TASK INSTRUCTIONS:
Reproduce exactly the lines below, from the first through the one containing "(** The characters", and nothing more.

LISTED ENTRIES START

(** * Passbolt browser extension: login, server-key verification and
      secret decryption controllers

    A shallow embedding of [AuthController] (verify, login and its helpers)
    and of [SecretDecryptController] (decrypt, _getSecret), with the
    properties of their reply protocol.

    The controllers are asynchronous JavaScript methods that call
    collaborators (GpgAuth, Crypto, User, the progress dialog, ...) and emit
    replies on worker ports.  They are embedded in a small monad that threads
    the observable state (the log of collaborator calls and port messages,
    the [User] singleton and the controller's own [_tabId] field) and that
    carries JavaScript exceptions, so that [try]/[catch], [await] and a call
    that is not awaited can be written as the source writes them. *)

From Stdlib Require Import String Ascii List ZArith Bool Lia.
Import ListNotations.
Local Open Scope string_scope.

(** ** JavaScript values

    [login] receives [remember] and [redirect] from a page script: the code
    tests them with JavaScript's truthiness, [typeof], [instanceof String]
    and [charAt], so the arguments are modelled as JavaScript values. *)

Inductive jsval : Type :=
| JUndefined
| JNull
| JBool (b : bool)
| JNumber (n : Z)
| JNaN
| JString (s : string)
| JStringObject (s : string)   (* new String(s) *)
| JObject.                     (* any other object *)

(** [ToBoolean]: what [if (v)] and [!v] test. *)
Definition ToBoolean (v : jsval) : bool :=
  match v with
  | JUndefined | JNull | JNaN => false
  | JBool b => b
  | JNumber n => negb (n =? 0)%Z
  | JString s => negb (s =? "")
  | JStringObject _ | JObject => true
  end.

(** [typeof v === 'string'] *)
Definition typeof_string (v : jsval) : bool :=
  match v with JString _ => true | _ => false end.

(** [v instanceof String] *)
Definition instanceof_String (v : jsval) : bool :=
  match v with JStringObject _ => true | _ => false end.

(** The characters of a string value or String object.  The source reads
    them ([charAt], [+]) only behind the string test of [handleLoginSuccess];
    other values are given no characters. *)
Definition string_value (v : jsval) : string :=
  match v with
  | JString s | JStringObject s => s
  | _ => ""
  end.

(** [s.charAt(0)]: the first character as a string, the empty string when
    there is none. *)
Definition charAt0 (s : string) : string :=
  match s with
  | EmptyString => ""
  | String c _ => String c ""
  end.

(** ** Errors, replies and the event log *)

Inductive error_class : Type :=
| PlainError
| TypeError
| ServerKeyChangedError
| KeyIsExpiredError
| NamedError (name : string).

Record jserror : Type := mkError {
  err_class : error_class;
  err_message : string
}.

Inductive status : Type := SUCCESS | ERROR.

Inductive payload : Type :=
| NoPayload
| Message (s : string)
| EmitableError (e : jserror).   (* this.worker.port.getEmitableError(e) *)

Definition privateKey : Type := string.

Record secret : Type := mkSecret { data : string }.
Record resource : Type := mkResource { secrets : list secret }.

(** The collaborator operations the controllers invoke. *)
Inductive call : Type :=
| retrieveAndStoreCsrfToken
| getAndDecryptPrivateKey (passphrase : string)
| auth_login (key : privateKey)
| storeMasterPasswordTemporarily (passphrase : string) (seconds : Z)
| startCheckAuthStatusLoop
| settings_sync
| settings_setDefaults
| PassboltApp_init
| new_URL (s : string)
| auth_verify
| serverKeyChanged
| isServerKeyExpired
| findByResourceId (resourceId : string)
| LegacyResourceService_findOne (resourceId : string)
| passphraseController_get
| progressController_open (title : string) (goals : Z) (label : string)
| progressController_update (step : Z) (label : string)
| progressController_close
| decryptWithKey (ciphertext : string) (key : privateKey)
| console_error (e : jserror).

Inductive event : Type :=
| Called (c : call) (returned : bool)
    (* a collaborator was invoked; [returned] is false when it threw or its
       promise rejected *)
| PortEmit (requestId : string) (st : status) (p : payload)
    (* this.worker.port.emit(this.requestId, st, p) *)
| AuthWorkerEmit (tabId : option Z) (name : string) (args : list string).
    (* Worker.get('Auth', tabId).port.emit(name, args...) *)

(** ** The User singleton

    Modelled from the spec: the [User] model ([User.getInstance()]) is not
    part of the sources at hand; its state is the stored anti-forgery token,
    the optionally retained passphrase with its lifetime in seconds, and the
    account settings, which are either unset, synchronised from the server
    or the local defaults. *)

Inductive settings_state : Type := SettingsUnset | SettingsSynced | SettingsDefaults.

LISTED ENTRIES END

RESPONSE AREA:
(** * Passbolt browser extension: login, server-key verification and
      secret decryption controllers

    A shallow embedding of [AuthController] (verify, login and its helpers)
    and of [SecretDecryptController] (decrypt, _getSecret), with the
    properties of their reply protocol.

    The controllers are asynchronous JavaScript methods that call
    collaborators (GpgAuth, Crypto, User, the progress dialog, ...) and emit
    replies on worker ports.  They are embedded in a small monad that threads
    the observable state (the log of collaborator calls and port messages,
    the [User] singleton and the controller's own [_tabId] field) and that
    carries JavaScript exceptions, so that [try]/[catch], [await] and a call
    that is not awaited can be written as the source writes them. *)

From Stdlib Require Import String Ascii List ZArith Bool Lia.
Import ListNotations.
Local Open Scope string_scope.

(** ** JavaScript values

    [login] receives [remember] and [redirect] from a page script: the code
    tests them with JavaScript's truthiness, [typeof], [instanceof String]
    and [charAt], so the arguments are modelled as JavaScript values. *)

Inductive jsval : Type :=
| JUndefined
| JNull
| JBool (b : bool)
| JNumber (n : Z)
| JNaN
| JString (s : string)
| JStringObject (s : string)   (* new String(s) *)
| JObject.                     (* any other object *)

(** [ToBoolean]: what [if (v)] and [!v] test. *)
Definition ToBoolean (v : jsval) : bool :=
  match v with
  | JUndefined | JNull | JNaN => false
  | JBool b => b
  | JNumber n => negb (n =? 0)%Z
  | JString s => negb (s =? "")
  | JStringObject _ | JObject => true
  end.

(** [typeof v === 'string'] *)
Definition typeof_string (v : jsval) : bool :=
  match v with JString _ => true | _ => false end.

(** [v instanceof String] *)
Definition instanceof_String (v : jsval) : bool :=
  match v with JStringObject _ => true | _ => false end.

(** The characters of a string value or String object.  The source reads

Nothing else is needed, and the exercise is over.